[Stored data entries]
(* ===== verification/Coding.v ===== *)
(** * Coding.v: text for the values of countable types

    A concrete textual format for the examples: a tag, the bits of a number and
    a full stop.  It satisfies the laws the format classes ask of serde_json: a
    value is read back from its text, which is one line that is not blank, and
    no strict prefix of the text is read as a value. *)

From Stdlib Require Import Ascii.
From stdpp Require Import countable.
From S2P Require Import Prelude Machine Str Log.

(** ** Numbers as bits with an end mark *)

Fixpoint bit_chars (p : positive) : list ascii :=
  match p with xH => ["."%char] | xO p => "0"%char :: bit_chars p | xI p => "1"%char :: bit_chars p end.
Fixpoint char_bits (l : list ascii) : option positive :=
  match l with
  | ["."%char] => Some xH
  | "0"%char :: l => xO <$> char_bits l
  | "1"%char :: l => xI <$> char_bits l
  | _ => None
  end.

Lemma char_bits_bit_chars p : char_bits (bit_chars p) = Some p.
Proof. induction p as [p IH|p IH|]; [cbn; by rewrite IH..|done]. Qed.

(** A strict prefix has no end mark. *)
Lemma char_bits_prefix p : ∀ n, n < length (bit_chars p) → char_bits (take n (bit_chars p)) = None.
Proof.
  induction p as [p IH|p IH|]; intros [|n] Hn; try done; cbn [bit_chars length] in Hn |- *;
    rewrite firstn_cons; cbn [char_bits]; [by rewrite IH by lia..|lia].
Qed.

(** The text after a tag. *)
Fixpoint strip_tag (tag l : list ascii) : option (list ascii) :=
  match tag, l with
  | [], _ => Some l
  | a :: tag, b :: l => if bool_decide (a = b) then strip_tag tag l else None
  | _ :: _, [] => None
  end.

Lemma strip_tag_app tag l : strip_tag tag (tag ++ l) = Some l.
Proof. induction tag as [|a tag IH]; [done|]. cbn. by rewrite bool_decide_true. Qed.

Lemma strip_tag_take tag' tag l n r :
  length tag' = length tag → strip_tag tag' (take n (tag ++ l)) = Some r →
  r = take (n - length tag) l ∧ length tag ≤ n.
Proof.
  revert tag n. induction tag' as [|a tag' IH]; intros [|b tag] n Hl Hr; try done.
  - cbn in Hr. simplify_eq. rewrite Nat.sub_0_r. cbn. split; [done|lia].
  - destruct n as [|n]; [done|]. cbn [app] in Hr. rewrite firstn_cons in Hr. cbn [strip_tag] in Hr.
    case_bool_decide; [|done]. injection Hl as Hl. destruct (IH tag n Hl Hr) as [-> Hn]. cbn. split; [done|lia].
Qed.

Definition coded {A} `{Countable A} (tag : string) (x : A) : string :=
  String.string_of_list_ascii (String.list_ascii_of_string tag ++ bit_chars (encode x)).
Definition decoded {A} `{Countable A} (tag : string) (s : string) : option A :=
  l ← strip_tag (String.list_ascii_of_string tag) (String.list_ascii_of_string s);
  p ← char_bits l; decode p.

Lemma substring_take n l :
  String.substring 0 n (String.string_of_list_ascii l) = String.string_of_list_ascii (take n l).
Proof.
  revert n. induction l as [|c l IH]; intros [|n]; try done. rewrite firstn_cons.
  exact (f_equal (String c) (IH n)).
Qed.

Lemma string_length l : String.length (String.string_of_list_ascii l) = length l.
Proof. induction l as [|c l IH]; [done|]. exact (f_equal S IH). Qed.

Definition plain_char (c : ascii) : bool :=
  bool_decide (32 < ascii_code c < 127)%N.

Lemma of_chars_single s :
  of_chars ((λ c, String c EmptyString) <$> String.list_ascii_of_string s) = s.
Proof. induction s as [|c s IH]; [done|]. exact (f_equal (String c) IH). Qed.

Lemma plain_chars_wf l :
  Forall (λ c, plain_char c = true) l →
  Forall (λ ch, wf_char ch = true ∧ utf8_char ch = true) ((λ c, String c EmptyString) <$> l).
Proof.
  intros Hl. apply Forall_fmap. eapply Forall_impl; [exact Hl|]. intros c Hc.
  unfold plain_char in Hc. cbn. destruct c as [[] [] [] [] [] [] [] []]; vm_compute in Hc |- *; by split.
Qed.

(** Plain text with a first character is one line of text that is not blank. *)
Lemma plain_line c l :
  Forall (λ c, plain_char c = true) (c :: l) →
  let s := String.string_of_list_ascii (c :: l) in
  no_control s ∧ valid_utf8 s = true ∧ trim s ≠ EmptyString.
Proof.
  intros Hl s. pose proof (plain_chars_wf _ Hl) as Hwf.
  assert (s = of_chars ((λ c, String c EmptyString) <$> (c :: l))) as Hs.
  { rewrite <-(of_chars_single s). unfold s. by rewrite String.list_ascii_of_string_of_list_ascii. }
  assert (wf_chars ((λ c, String c EmptyString) <$> (c :: l))) as Hwf'
    by (eapply Forall_impl; [exact Hwf|naive_solver]).
  split_and!.
  - unfold no_control, s. rewrite String.list_ascii_of_string_of_list_ascii.
    eapply Forall_impl; [exact Hl|]. intros d Hd. apply bool_decide_eq_true in Hd. lia.
  - rewrite Hs. unfold valid_utf8. rewrite chars_of_chars by done. apply forallb_true.
    rewrite Forall_forall in Hwf. intros ch Hch. by apply Hwf.
  - rewrite Hs, trim_of_chars by done. rewrite fmap_cons. unfold trim_list. cbn [drop_while].
    apply Forall_cons in Hl as [Hc _].
    assert (is_whitespace (String c EmptyString) = false) as ->.
    { destruct c as [[] [] [] [] [] [] [] []]; vm_compute in Hc |- *; congruence. }
    unfold trim_end_list. rewrite reverse_cons.
    destruct (drop_while_snoc is_whitespace (reverse ((λ c, String c EmptyString) <$> l))
      (String c EmptyString)) as [k ->].
    { destruct c as [[] [] [] [] [] [] [] []]; vm_compute in Hc |- *; congruence. }
    rewrite reverse_app. intros Hbad. discriminate Hbad.
Qed.

Section coding.
Context `{Countable A} (tag : string).
Implicit Types x : A.

Lemma decoded_coded x : decoded tag (coded tag x) = Some x.
Proof.
  unfold decoded, coded. rewrite String.list_ascii_of_string_of_list_ascii, strip_tag_app.
  cbn [mbind option_bind]. rewrite char_bits_bit_chars. apply decode_encode.
Qed.

Lemma decoded_prefix `{Countable B} tag' x n :
  length (String.list_ascii_of_string tag') = length (String.list_ascii_of_string tag) →
  n < String.length (coded tag x) → decoded (A := B) tag' (String.substring 0 n (coded tag x)) = None.
Proof.
  intros Hl. unfold coded, decoded. rewrite string_length, substring_take, String.list_ascii_of_string_of_list_ascii.
  rewrite length_app. intros Hn. destruct (strip_tag _ _) as [r|] eqn:Hr; [|done]. cbn [mbind option_bind].
  destruct (strip_tag_take _ _ _ _ _ Hl Hr) as [-> Hle]. by rewrite char_bits_prefix by lia.
Qed.

Lemma coded_line x :
  tag ≠ EmptyString → forallb plain_char (String.list_ascii_of_string tag) = true →
  no_control (coded tag x) ∧ valid_utf8 (coded tag x) = true ∧ trim (coded tag x) ≠ EmptyString.
Proof.
  intros Hne Ht. unfold coded. destruct tag as [|c rest]; [done|]. cbn [String.list_ascii_of_string app].
  apply plain_line. cbn in Ht. apply andb_true_iff in Ht as [Hc Ht]. constructor; [done|]. apply Forall_app. split.
  - apply Forall_forall. intros d Hd. rewrite forallb_forall in Ht. by apply Ht, list_elem_of_In.
  - induction (encode x) as [p IH|p IH|]; cbn [bit_chars]; by constructor.
Qed.

Lemma coded_tag x : ∃ s, coded tag x = tag +:+ s.
Proof.
  exists (String.string_of_list_ascii (bit_chars (encode x))). unfold coded. generalize (bit_chars (encode x)). intros l.
  induction tag as [|c t IH]; [done|]. exact (f_equal (String c) IH).
Qed.
End coding.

# What is being asked
In the entries above, find the line with "(s : string)" and the line with "Proof. induction l", then set down exactly those two and every line between them, nothing else.

# Exercise result
Definition decoded {A} `{Countable A} (tag : string) (s : string) : option A :=
  l ← strip_tag (String.list_ascii_of_string tag) (String.list_ascii_of_string s);
  p ← char_bits l; decode p.

Lemma substring_take n l :
  String.substring 0 n (String.string_of_list_ascii l) = String.string_of_list_ascii (take n l).
Proof.
  revert n. induction l as [|c l IH]; intros [|n]; try done. rewrite firstn_cons.
  exact (f_equal (String c) (IH n)).
Qed.

Lemma string_length l : String.length (String.string_of_list_ascii l) = length l.
Proof. induction l as [|c l IH]; [done|]. exact (f_equal S IH). Qed.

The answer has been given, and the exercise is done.